University Receives Grant to Reduce Feather Pecking

UK - Bristol University's Animal Behaviour and Welfare Group has been awarded £850,000 to find ways to reduce feather pecking and in free-range layers.
calendar icon 25 June 2008
clock icon 4 minute read

Laying hens often severely peck other hens' feathers, skin or vents. This not only causes pain but can also lead to cannibalism and death. Harmful pecking is a serious animal welfare concern and can cause great economic losses for the farmer and the egg-production industry as a whole.

Researchers Dr Chris Sherwin, Professor Christine Nicol and Dr David Main at the University of Bristol's Animal Behaviour and Welfare Group have been awarded over £850,000 over three years by the Tubney Charitable Trust to reduce harmful pecking by using existing knowledge to improve the welfare of free-range laying hens.

There is already considerable scientific and industry-based information on harmful pecking but it has never been pulled together as a single resource for the egg production industry.

Using scientific information, expert opinion, detailed advice from the industry, and taking financial implications into consideration, the researchers hope to develop a practical, cost-effective husbandry advisory pack with the aim of preventing harmful pecking amongst free-range laying hens.

"Harmful pecking is both a serious welfare concern and an issue of great economic significance."
Dr Chris Sherwin
Picture: University of Bristol

The advisory pack will make the information accessible to egg farmers and their advisors, and will identify the most appropriate husbandry solution for each individual farm. The researchers will develop the pack to enable individual farms to recognise and reduce risk factors of harmful pecking, recognise and distinguish between different forms of harmful pecking, and promote the farmer's ability to reduce pecking by following recommendations.

The intervention strategies contained in the pack will be evaluated on numerous recruited farms, and feedback from farmers and field-assistants will be used to develop the usefulness of the pack over a three-year period. Flagship farms around the country will be signed-up as demonstration units allowing visits by other farmers, retailers, scientists and policy makers to observe the advisory pack 'in action'.

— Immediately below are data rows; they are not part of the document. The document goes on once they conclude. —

Lemma uneventful_steady i l : limits_ok i -> uneventful l -> forall r c, life i r -> suppressed r = false ->
  exists r' c', run_ops l (r, c) = Some (r', c') /\ steady i r r'.
Proof.
  intros Hl. induction 1 as [|o l Ho _ IH|name t ms ms' dur inner l _ IH1 _ IH2]; intros r c L Hs.
  - exists r, c. split; [done|]. by split.
  - rewrite run_ops_cons. destruct (harmless_steady i o r c Hl L Ho) as (r1 & c1 & E1 & S1). rewrite E1. cbn [mbind option_bind].
    destruct (IH r1 c1) as (r2 & c2 & E2 & S2); [by destruct S1|by rewrite (sy_sup _ _ _ S1)|]. exists r2, c2. split; [done|]. by eapply steady_trans.
  - rewrite run_ops_cons. cbn [run_op mbind option_bind]. rewrite run_ops_app. set (r0 := pushStep name t ms r).
    assert (life i r0) as L0 by by apply (life_frame i r).
    destruct (IH1 r0 c L0 Hs) as (r1 & c1 & E1 & S1). rewrite E1. cbn [mbind option_bind]. rewrite run_ops_cons. cbn [run_op].
    destruct S1 as [A1 A2 A3 A4 A5]. change (stepStack r0) with (stepStack r ++ [mkActive name "" None t ms]) in A5. rewrite fmap_app in A5. cbn in A5.
    destruct (names_top _ _ _ A5) as (low & a & Est & Ea & Elow). 
    assert (exists r2 c2, closeStep name ms' dur None (r1, c1) = Some (r2, c2) /\ steady i r r2) as (r2 & c2 & E2 & S2).
    { unfold closeStep. cbn [mbind option_bind]. rewrite Est, <- Ea, popStack_named.
      replace (suppressed (set_stack r1 low)) with false by (change (false = suppressed r1); rewrite A2; by symmetry).
      replace (sealed (set_stack r1 low)) with false by (symmetry; apply (lf_open _ _ A1)). cbn [orb].
      assert (life i (set_stack r1 low)) as L1 by by apply (life_frame i r1).
      destruct (addStepLocked _ (set_stack r1 low, c1)) as [r2 c2] eqn:E. exists r2, c2. split; [done|].
      destruct (addStep_spec (mkStepBuf (as_name a) (as_spanID a) ms' dur StepStatusOK (as_downstream a) None) (set_stack r1 low) c1) as (r3 & c3 & E3 & Hsh & _).
      rewrite E in E3. injection E3 as <- <-. pose proof (sheds_frame _ _ _ _ Hsh) as (F1 & F2 & F3 & F4 & F5 & F6 & F7 & F8 & F9 & F10 & F11).
      unfold noteStepError in F2, F5, F8, F10. simpl in F2, F5, F8, F10.
      split; [by eapply life_addStep|..]; [rewrite F5; by rewrite A2|rewrite F8; by rewrite A3|rewrite F10; by rewrite A4|by rewrite F2]. }
    rewrite E2. cbn [mbind option_bind]. destruct (IH2 r2 c2) as (r3 & c3 & E3 & S3); [by destruct S2|by rewrite (sy_sup _ _ _ S2)|].
    exists r3, c3. split; [done|]. by eapply steady_trans.
Qed.

(** The state after a panic passed through the steps opened since [r]. *)
Record panicked (i : identity) (r : request) (name : string) (r' : request) : Prop := {
  pk_life : life i r';
  pk_stack : as_name <$> stepStack r' = as_name <$> stepStack r;
  pk_step : anchorStep r' = name;
  pk_code : anchorCode r' = "ERR";
  pk_flag : anchorFromStepPanic r' = true;
  pk_hint : panicStepHint r' = name;
  pk_sup : suppressed r' = false
}.

Lemma close_panicking name ms dur text r c low a :
  suppressed r = false -> sealed r = false -> stepStack r = low ++ [a] -> as_name a = name ->
  closeStep name ms dur (Some (mkGoerr text None)) (r, c)
  = Some (addStepLocked (mkStepBuf name (as_spanID a) ms dur StepStatusError (as_downstream a) (Some (mkError "ERR" text ""))) (set_stack r low, c)).
Proof.
  intros Hs Ho Hst <-. unfold closeStep. simpl. rewrite Hst, popStack_named. simpl. by rewrite Hs, Ho.
Qed.

Lemma addStep_panicking i name span ms dur down text r c : limits_ok i -> life i r -> suppressed r = false -> name <> "" ->
  (anchorStep r = "" /\ panicStepHint r = name \/
   anchorStep r <> "" /\ anchorStep r = panicStepHint r /\ anchorCode r = "ERR" /\ anchorFromStepPanic r = true) ->
  exists r' c', addStepLocked (mkStepBuf name span ms dur StepStatusError down (Some (mkError "ERR" text ""))) (r, c) = (r', c') /\
    panicked i r (panicStepHint r) r'.
Proof.
  intros Hl L Hs Hn Hcase. pose proof L as [H1 H2 H3 H4 H5].
  set (s := mkStepBuf _ _ _ _ _ _ _). destruct (addStepLocked s (r, c)) as [r' c'] eqn:E. exists r', c'. split; [done|].
  destruct (addStep_spec s r c) as (r1 & c1 & E1 & Hsh & _). rewrite E in E1. injection E1 as <- <-.
  pose proof (sheds_frame _ _ _ _ Hsh) as (F1 & F2 & F3 & F4 & F5 & F6 & F7 & F8 & F9 & F10 & F11).
  unfold noteStepError in F2, F5, F8, F9, F10, F11. simpl in F2, F5, F8, F9, F10, F11.
  destruct (recordError_spec "ERR" text r) as (es & Ees & _). rewrite Ees in *. simpl in *.
  assert (life i r') as L' by by eapply life_addStep.
  destruct Hcase as [[Ha Hh]|(Ha & Hh & Hc & Hf)].
  - rewrite Ha in *. simpl in *. rewrite Hh, String.eqb_refl in F11. simpl in F11. split; congruence.
  - apply String.eqb_neq in Ha. rewrite Ha in *. simpl in *. split; congruence.
Qed.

Dr Chris Sherwin, Senior Research Fellow in Animal Behaviour and Welfare, Farm Animal Science at Bristol University, said, "Harmful pecking causes stress, injuries, increased vulnerability to disease, and when feathers are removed by pecking, the pecked hens compensate for the reduced insulation by eating more food. When harmful pecking causes death, this obviously leads to an immediate end of egg production. Harmful pecking is therefore both a serious animal welfare concern and an issue of great economic significance."

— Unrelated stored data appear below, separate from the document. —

Lemma ResolveParams_spec it params refs results :
  FindRefs it params = inr refs ->
  match ResolveParams params refs results with
  | inr out => exists root, Unmarshal params = Some root /\ Forall (resolvable results) refs /\
               match refs with [] => out = params | _ => Marshal (subst (named results) root) = Some out end /\
               (shallow (subst (named results) root) -> Unmarshal out = Some (subst (named results) root))
  | inl err => (err = ErrMarshal /\ exists root, Unmarshal params = Some root /\ Marshal (subst (named results) root) = None) \/
               (err = ErrResolved /\ exists fr t, fr ∈ refs /\ ResolveRef (fr_Ref fr) results = inr t /\ Unmarshal t = None) \/
               exists fr, fr ∈ refs /\ ResolveRef (fr_Ref fr) results = inl err
  end.
Proof using L.
  unfold FindRefs. destruct (Unmarshal params) as [root|] eqn:Eu; [|done]. intros Hw.
  pose proof (json_decoded _ _ Eu) as Hd.
  destruct (walkForRefs_good it root Hd "" refs Hw) as (leaves & -> & Hp & Hs). specialize (Hs (named results)).
  unfold ResolveParams. destruct (found "" leaves) as [|fr frs] eqn:Ef.
  - destruct leaves; [|done]. exists root. change (Some root = Some (subst (named results) root)) in Hs.
    split; [done|split; [constructor|split; [done|congruence]]].
  - rewrite Eu. pose proof (resolve_loop_spec results leaves root Hp) as Hr. rewrite Ef in Hr.
    destruct (resolve_loop (fr :: frs) results root) as [err|v].
    + destruct Hr as [Hr|[Hr|Hr]]; [congruence|by right; left|by right; right].
    + destruct Hr as [Hv Hall]. assert (v = subst (named results) root) as -> by congruence.
      destruct (Marshal (subst (named results) root)) as [out|] eqn:Em; [|left; split; [done|by exists root]].
      exists root. split; [done|split; [done|split; [done|]]]. intros Hn.
      eapply json_marshal; [|done|done]. apply subst_decoded; [apply named_decoded|done].
Qed.

(** C33: [ResolveParams] substitutes: given the references [FindRefs] finds in the parameters
    of a step, in whatever order it met the keys, it answers with the encoding of the value
    the parameters decode to, with every reference replaced by the value it names in the
    results and every other part of that value kept; without references it answers with the
    parameters themselves.  That encoding decodes back to the substituted value when the
    substitution nests no deeper than the 10000 levels a decoder accepts.  It fails only
    when a reference does not resolve in the results, the text it resolves to is not JSON,
    or the substituted value cannot be encoded.  A decoded number is a [float64], so a
    number beyond its precision is kept as the [float64] it was decoded to.  Of
    [encoding/json] this uses that decoding gives valid UTF-8 and that a decoded value
    within that depth reads back from its encoding. *)
Theorem ResolveParams_substitutes it params refs results :
  FindRefs it params = inr refs ->
  match ResolveParams params refs results with
  | inr out => exists root, Unmarshal params = Some root /\ Forall (resolvable results) refs /\
               match refs with [] => out = params | _ => Marshal (subst (named results) root) = Some out end /\
               (shallow (subst (named results) root) -> Unmarshal out = Some (subst (named results) root))
  | inl err => (err = ErrMarshal /\ exists root, Unmarshal params = Some root /\ Marshal (subst (named results) root) = None) \/
               (err = ErrResolved /\ exists fr t, fr ∈ refs /\ ResolveRef (fr_Ref fr) results = inr t /\ Unmarshal t = None) \/
               exists fr, fr ∈ refs /\ ResolveRef (fr_Ref fr) results = inl err
  end.
Proof using L. apply ResolveParams_spec. Qed.
End Substitution.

Work on the advisory packs will proceed in three phases. Initially, the researchers will conduct a review of current literature and other information to translate this into a workable advisory pack.

The researchers will then implement the package on a range of farms, monitor its effectiveness and feed back into the package information collected during numerous farm visits and farmer reports. A third phase, which is not funded, will be an industry-wide roll-out of the advisory pack with the most effective strategies promoted to the industry.

There are 30 million laying hens in the UK flock and an extensive survey conducted previously by the Behaviour and Welfare Research Group has revealed that 55 per cent of flocks are affected by harmful pecking. This indicates that each year, several million hens are suffering from this welfare problem.

The motivation to reduce harmful pecking and improve the welfare of laying hens is great, originating from consumers, farmers, retailers, welfare organisations, assurance schemes, scientists and legislators alike. Although there might be different reasons underlying this motivation, all these stakeholders wish to see a decrease in harmful pecking.